**What you have to do**.
Within the records below is a range that opens at the line with "ms_ledgerPostings m' = <[tr_ID" and closes at the line with "Lemma source_legs_sum f". Return that range word for word, both ends included, and only that range.

# # # #

(* ===== verification/Postings.v ===== *)
(** * Ledger postings: a transfer moves its money once.

    [postings_ok] is an equation between the streams and the tables: of the
    debits and credits that carry a transfer's identifier, the source's stream
    holds amount plus fee and the destination's the amount when the transfer is
    marked posted, and no stream holds any otherwise. *)
From S2P Require Export SagaFacts.

(** ** Definitions *)

Definition sum_events (f : Event → Z) (events : list Event) : Z :=
  foldr (λ ev acc, f ev + acc) 0 events.

(** What an event debits or credits for the transfer [t]. *)
Definition debited (t : string) (ev : Event) : Z :=
  match ev with
  | EMoneyDebited e => if bool_decide (md_TransferID e = t) then md_Amount e else 0
  | _ => 0
  end.
Definition credited (t : string) (ev : Event) : Z :=
  match ev with
  | EMoneyCredited e => if bool_decide (mc_TransferID e = t) then mc_Amount e else 0
  | _ => 0
  end.

(** What the transfer [t] has moved out of, or into, the account [id]. *)
Definition debit_due (m : MemoryStore) (t id : string) : Z :=
  match ms_transfers m !! t with
  | Some r =>
      if posted m t && bool_decide (tr_SourceAccountID r = id) then tr_Amount r + tr_Fee r else 0
  | None => 0
  end.
Definition credit_due (m : MemoryStore) (t id : string) : Z :=
  match ms_transfers m !! t with
  | Some r =>
      if posted m t && bool_decide (tr_DestinationAccountID r = id) then tr_Amount r else 0
  | None => 0
  end.

Definition postings_ok (m : MemoryStore) : Prop :=
  ∀ t id, t ≠ "" →
    sum_events (debited t) (stream m id) = debit_due m t id ∧
    sum_events (credited t) (stream m id) = credit_due m t id.

(** ** Facts *)

Lemma sum_events_app f l k : sum_events f (l ++ k) = sum_events f l + sum_events f k.
Proof. induction l as [|ev l IH]; simpl; [done|]. rewrite IH. lia. Qed.

Lemma stream_put m id events id' :
  stream (put_stream id events m) id' = if decide (id = id') then events else stream m id'.
Proof.
  unfold stream, put_stream. simpl. destruct (decide _) as [<-|Hne].
  - by rewrite lookup_insert_eq.
  - by rewrite lookup_insert_ne.
Qed.

Lemma stream_streams m m' id : ms_streams m' = ms_streams m → stream m' id = stream m id.
Proof. unfold stream. by intros ->. Qed.

(** The streams after a posting. *)
Lemma PostTransferLedger_streams r at_ m :
  tr_SourceAccountID r ≠ tr_DestinationAccountID r →
  (PostTransferLedger r at_ m).2 = m ∨
  posted m (tr_ID r) = false ∧
  let m' := (PostTransferLedger r at_ m).2 in
  let src := stream m (tr_SourceAccountID r) in
  let dst := stream m (tr_DestinationAccountID r) in
  ms_ledgerPostings m' = <[tr_ID r := true]> (ms_ledgerPostings m) ∧
  ms_transfers m' = ms_transfers m ∧
  ∀ id, stream m' id =
    if decide (tr_SourceAccountID r = id) then source_legs r at_ src
    else if decide (tr_DestinationAccountID r = id) then dst ++ [transfer_credit r at_ dst]
    else stream m id.
Proof.
  intros Hne. unfold PostTransferLedger. fold (posted m (tr_ID r)).
  destruct (posted m (tr_ID r)); [by left|]. case_match; [by left|]. right.
  split_and!; [done..|]. intros id. cbv zeta.
  rewrite (stream_streams (put_stream (tr_DestinationAccountID r) _ _)) by done.
  rewrite !stream_put. by repeat destruct (decide _); try congruence.
Qed.

Lemma source_legs_sum f r at_ src :
  sum_events f (source_legs r at_ src) = sum_events f src +
    (if tr_Fee r >? 0 then f (transfer_debit r at_ (tr_Fee r) "fee" src) else 0) +
    f (transfer_debit r at_ (tr_Amount r) "transfer" (fee_legs r at_ src)).
Proof.
  unfold source_legs. rewrite sum_events_app. unfold fee_legs at 1.
  case_match; rewrite ?sum_events_app; simpl; lia.
Qed.

Lemma seq_of_open l : l ≠ [] → (seq_of l =? 0) = false.
Proof. intros Hl. apply Z.eqb_neq. unfold seq_of. destruct l; [done|simpl; lia]. Qed.

Lemma source_legs_balance r at_ src :
  0 ≤ tr_Fee r →
  exact_balance (source_legs r at_ src) = exact_balance src - tr_Amount r - tr_Fee r.
Proof.
  intros Hf. unfold source_legs. rewrite exact_balance_snoc. unfold fee_legs. simpl.
  destruct (Z.gtb_spec (tr_Fee r) 0); [rewrite exact_balance_snoc; simpl|]; lia.
Qed.

(** The other calls write no legs of transfers. *)
Section Others.
Context (G : GoRuntime) (f : Event → Z).
Hypothesis Hf : ∀ ev, transfer_of ev = "" → f ev = 0.

Lemma sum_appended m m' id ev id' :
  ms_streams m' = <[id := stream m id ++ [ev]]> (ms_streams m) → transfer_of ev = "" →
  sum_events f (stream m' id') = sum_events f (stream m id').
Proof.
  intros Hs Hev. rewrite (stream_streams (put_stream id (stream m id ++ [ev]) m)) by done.
  rewrite stream_put. destruct (decide _) as [<-|]; [|done].
  rewrite sum_events_app. simpl. rewrite Hf by done. lia.
Qed.

Lemma ApproveAdjustment_sum id adm at_ m id' :
  sum_events f (stream (ApproveAdjustment id adm at_ m).2 id') = sum_events f (stream m id').
Proof.
  unfold ApproveAdjustment, appendDebit, appendCredit.
  destruct (ms_adjustments m !! id) as [r|]; [|done].
  do 2 (case_match; [done|]).
  destruct (bool_decide (adj_OriginalTransferID r = "")); simpl;
    [destruct (bool_decide (adj_Direction r = "credit"))|]; simpl;
    try (destruct (_ <? _); [done|]); simpl.
  - by eapply (sum_appended m); [reflexivity|].
  - by eapply (sum_appended m); [reflexivity|].
  - etrans; [by eapply (sum_appended (put_stream _ _ m)); [reflexivity|]|].
    by eapply (sum_appended m); [reflexivity|].
Qed.

Lemma call_sum {X} (op : storeE X) m id' :
  call_typed op → call_fresh X op m →
  match op with cPostTransferLedger _ _ => False | _ => True end →
  sum_events f (stream (store_call G op m).2 id') = sum_events f (stream m id') ∧
  ms_ledgerPostings (store_call G op m).2 = ms_ledgerPostings m.
Proof.
  intros Ht Hfr Hop.
  destruct op; simpl in Ht, Hfr, Hop; store_cbv; try done; try (unfold
      RejectApplication, CreateTransfer, UpdateTransferSaga, RecordComplianceDecision,
      CreateCustomerApplication, CreateAdjustment, RejectAdjustment, UpsertAdmin;
      by repeat case_match).
  - unfold Append. case_match; [|done]. split; [|done].
    eapply (sum_appended m); [reflexivity|apply Ht].
  - unfold WithdrawAvailable. repeat case_match; try done. split; [|done].
    by eapply (sum_appended m); [reflexivity|].
  - unfold ReserveTransferFunds. repeat case_match; try done. split; [|done].
    by eapply (sum_appended m); [reflexivity|].
  - unfold CaptureTransferReservation, finishReservation. repeat case_match; try done.
    split; [|done]. by eapply (sum_appended m); [reflexivity|].
  - unfold ReleaseTransferReservation, finishReservation. repeat case_match; try done.
    split; [|done]. by eapply (sum_appended m); [reflexivity|].
  - unfold ApproveApplication. repeat case_match; try done. split; [|done].
    eapply (sum_appended m); [simpl; unfold stream; by rewrite Hfr|done].
  - split; [apply ApproveAdjustment_sum|].
    by destruct (ApproveAdjustment_cases id adminID at_ m) as [[e ->]|(r & s & _ & _ & _ & ->)].
Qed.
End Others.

Lemma due_unchanged m m' t id :
  evolves m m' → ms_ledgerPostings m' = ms_ledgerPostings m → saga_ok m →
  debit_due m' t id = debit_due m t id ∧ credit_due m' t id = credit_due m t id.
Proof.
  intros He Hp Hok. unfold debit_due, credit_due. assert (posted m' t = posted m t) as ->.
  { unfold posted. by rewrite Hp. }
  destruct (ms_transfers m !! t) as [r|] eqn:E.
  - destruct (ev_transfers _ _ He t r E) as (r' & -> & []). by rewrite ts_Source, ts_Destination, ts_Amount, ts_Fee.
  - destruct (posted m t) eqn:Hpt; [|by case_match].
    destruct (sk_posted _ Hok t Hpt) as (r & Hr & _). congruence.
Qed.

Lemma leg_free t ev : t ≠ "" → transfer_of ev = "" → debited t ev = 0 ∧ credited t ev = 0.
Proof. intros Hne Hev. by destruct ev; simpl in *; rewrite ?Hev, ?bool_decide_eq_false_2. Qed.

(** A posting of a known record. *)
Lemma PostTransferLedger_postings r at_ m :
  known m r → postings_ok m → postings_ok (PostTransferLedger r at_ m).2.
Proof.
  intros (Hr & _ & r0 & Hr0 & []) Hok.
  destruct (PostTransferLedger_streams r at_ m (to_parties _ Hr)) as [->|(Hnp & Hp & Htr & Hs)]; [done|].
  intros t id Hne. rewrite Hs. destruct (Hok t id Hne) as [Hd Hc].
  unfold debit_due, credit_due, posted in *. rewrite Htr, Hp.
  destruct (decide (tr_ID r = t)) as [<-|Hid].
  - rewrite Hr0, Hnp in *. rewrite lookup_insert_eq, ts_Source, ts_Destination, ts_Amount, ts_Fee. simpl in *.
    pose proof (to_parties _ Hr). pose proof (to_fee _ Hr).
    destruct (decide (tr_SourceAccountID r = id)) as [<-|];
      [|destruct (decide (tr_DestinationAccountID r = id)) as [<-|]];
      rewrite ?source_legs_sum, ?sum_events_app, ?Hd, ?Hc; simpl;
      repeat case_bool_decide; try done; try (destruct (Z.gtb_spec (tr_Fee r) 0)); lia.
  - rewrite lookup_insert_ne by done. rewrite <-Hd, <-Hc.
    destruct (decide (tr_SourceAccountID r = id)) as [<-|];
      [|destruct (decide (tr_DestinationAccountID r = id)) as [<-|]; [|done]];
      rewrite ?source_legs_sum, ?sum_events_app; simpl;
      rewrite ?(bool_decide_eq_false_2 (tr_ID r = t)) by done; [destruct (_ >? _)|]; lia.
Qed.

Lemma call_postings {X} (G : GoRuntime) (op : storeE X) m :
  call_typed op → call_fresh X op m → saga_pre op m → evolves m (store_call G op m).2 →
  saga_ok m → postings_ok m → postings_ok (store_call G op m).2.
Proof.
  intros Ht Hfr Hpre He Hsk Hok.
  assert (∀ Hop : match op with cPostTransferLedger _ _ => False | _ => True end,
    postings_ok (store_call G op m).2) as Hother.
  { intros Hop t id Hne.
    destruct (call_sum G (debited t) (λ ev Hev, proj1 (leg_free t ev Hne Hev)) op m id Ht Hfr Hop) as [-> Hp].
    destruct (call_sum G (credited t) (λ ev Hev, proj2 (leg_free t ev Hne Hev)) op m id Ht Hfr Hop) as [-> _].
    destruct (due_unchanged m _ t id He Hp Hsk) as [-> ->]. by apply Hok. }
  destruct op; try by apply Hother. by apply PostTransferLedger_postings; [apply Hpre|].
Qed.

# # # #

**Response**.
  ms_ledgerPostings m' = <[tr_ID r := true]> (ms_ledgerPostings m) ∧
  ms_transfers m' = ms_transfers m ∧
  ∀ id, stream m' id =
    if decide (tr_SourceAccountID r = id) then source_legs r at_ src
    else if decide (tr_DestinationAccountID r = id) then dst ++ [transfer_credit r at_ dst]
    else stream m id.
Proof.
  intros Hne. unfold PostTransferLedger. fold (posted m (tr_ID r)).
  destruct (posted m (tr_ID r)); [by left|]. case_match; [by left|]. right.
  split_and!; [done..|]. intros id. cbv zeta.
  rewrite (stream_streams (put_stream (tr_DestinationAccountID r) _ _)) by done.
  rewrite !stream_put. by repeat destruct (decide _); try congruence.
Qed.

Lemma source_legs_sum f r at_ src :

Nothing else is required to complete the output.